The article deals with Yagi's antenna design in range of 2.4GHz, which will have significant polarizing properties and gain minimally 12dBi in range from 2.4GHz to 2.5GHz. In the design process of the antenna has been taken to minimize the cross-polarization and maximize gain front-back ratio. In this case the transferring signals in sensor (sensor network) environment, the interference from another signal sources will be minimized [1]. Another reason is the fact that the useful signals are in range from 2.4GHz to 2.5GHz [2]. It means that the Yagi's antenna has to be relatively wide ranged (this must be valid especially for its radiation pattern) however the higher priority is, that the antennas input impedance has to be constant. By using a typical coaxial cable of 50[ohm] the input impedance has to be around 200[ohm] and its imaginary component has to be nearly zero. The computation and design of antenna was conducted by recomputing the tabular parameters from other Yagi and Ude works. However, this way designed antenna had not adequate parameters [3]. Because of this, a new computation based on moment method in FEKO software, has been done. The basic geometry of Yagi's antenna was put into the computer software. The more useful shape of radiation patter was found by moving the antenna elements. The result is antenna geometry, where the radiation patterns in above mentioned range are almost identical. The results presented in further are completed also by graphs. The next solved task is stabilizing the input impedance. This has been solved by changing the shape of scatter and also by changing size and distance of first director. More about this task you can find further in this article completed with a lot of graphs showing positive results.

2. Finding the geometry of Yagi antenna

We can say, that Yagi-Ude antenna seems to be very simple. In spite of this, the design of such an antenna is complicated and takes too long. There are two ways how to find a solution:

1. The Yagi and Ude theory gives us the possibility to design the structure and number of antenna components (directors). These components will ensure us quite enough antenna gain however, no radiation patterns and input impedance characteristics are obtained. Finally it is necessary to measure the antenna and correct the components sizes.

2. It is also possible to use an existing antenna with adequate gain and good shape of radiation pattern to adapt it to the given frequency range.

Comparing these two procedures, the first one is more complicated and time consuming than the second one. According to [4] the geometry of seven component antenna has been chosen and modified for frequency 2.5 GHz. The antenna components sizes are in Table 1.

To simulate the radiation of our antenna, computer package FEKO has been used. More detailed description can be found in [3]. The results are radiation patterns in E and H plane (Fig. 1).

As can be seen from radiation pattern of Yagi antenna it's scattering into the back direction is very large. This means, that when we are transporting the signal, not only direct signal is being received, but also the reflected one, what leads to increased error rate of transmitted data. The designed antenna in this shape is unsatisfying for data signals transfer.

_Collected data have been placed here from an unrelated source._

Lemma arp_ask_length s ip : length (arp_ask s ip) = length (uip_buf s).
Proof. unfold arp_ask. cbv zeta. by buf_len. Qed.
Lemma arp_answer_length s : length (arp_answer s) = length (uip_buf s).
Proof. unfold arp_answer. cbv zeta. by buf_len. Qed.
Lemma arp_answer_bytes s : bytes (uip_buf s) → bytes (uip_ethaddr s) → bytes (arp_answer s).
Proof. intros Hb He. unfold arp_answer. cbv zeta. auto 30 with width. Qed.

Lemma inv_appdata s n : inv_uip s → inv_uip (s <| uip_appdata := n |>).
Proof. intros [[] ?]. by split; [split|]. Qed.
Lemma inv_len s n : is_u16 n → inv_uip s → inv_uip (s <| uip_len := n |>).
Proof. intros ? [[] ?]. by split; [split|]. Qed.
Lemma inv_buf s b : length b = 422%nat → bytes b → inv_uip s → inv_uip (s <| uip_buf := b |>).
Proof. intros ? ? [[] ?]. by split; [split|]. Qed.

Lemma eth_send_inv dest s :
  inv_uip s → bytes dest → inv_uip (eth_send dest s).
Proof.
  intros Hi Hd. pose proof (inv_wf _ Hi) as [].
  unfold eth_send. cbv zeta. apply (inv_packet s); [done|by buf_len|auto with width|apply wrap16_u16].
Qed.

Lemma arp_out_inv s t :
  inv_uip s → wf_arp t →
  ∃ s', uip_arp_out (s, t) = (s', t) ∧ inv_uip s' ∧ uip_conns s' = uip_conns s ∧
        (0 < uip_len s ≤ 408 → 0 < uip_len s' ≤ 422).
Proof.
  intros Hi [_ He]. pose proof (inv_wf _ Hi) as Hw.
  assert (Hsend : ∀ d, bytes d → ∃ s', eth_send d s = s' ∧ inv_uip s' ∧ uip_conns s' = uip_conns s ∧
    (0 < uip_len s ≤ 408 → 0 < uip_len s' ≤ 422)).
  { intros d Hd. exists (eth_send d s). split; [done|]. split; [by apply eth_send_inv|]. split; [done|].
    intros Hl. unfold eth_send, uip_eth_hdr_size. cbn. rewrite wrap16_id; unfold is_u16; lia. }
  unfold uip_arp_out. destruct (uip_ipaddr_cmp _ _).
  { destruct (Hsend broadcast_ethaddr) as (s' & -> & ?); [by apply Forall_replicate|]. by exists s'. }
  cbv zeta. destruct (find_entry _ 0 (arp_table t)) as [i|] eqn:Hf.
  - destruct (Hsend (ae_eth (arp_table t !!! i))) as (s' & -> & ?); [|by exists s'].
    apply find_entry_zero in Hf as [(e & Hi' & _) _]. rewrite (list_lookup_total_correct _ _ _ Hi').
    by eapply (Forall_lookup_1 _ _ _ _ He).
  - eexists. split; [done|]. split; [|cbn; unfold ARPBUF.size; split; [done|lia]].
    apply inv_len; [unfold is_u16, ARPBUF.size; lia|]. apply inv_appdata, inv_buf; [|apply arp_ask_bytes; apply Hw|done].
    rewrite arp_ask_length. apply Hw.
Qed.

3. Antenna optimizing design

Because of the previous results, the antenna design has to be made by a different way as usual. The antenna must have an aligned input impedance and prescribed gain in wide frequency range. This leads to use large diameter directors. The used components have diameter equal to 6 mm. It's also known, that the first director is used as matching one (matches the input impedance to characteristic impedance of feeder). This director does not influence neither the shape of radiation pattern nor gain of antenna [4]. So the beginning of Yagi antenna design is without matching director.

Firstly, the approximate length of half-wave dipole will be computed (this will be used to feed the antenna):

l [??] [lambda]/2 = c/2f = 3 [10.sup.8]/2 2.5 [10.sup.9] = 6cm (1)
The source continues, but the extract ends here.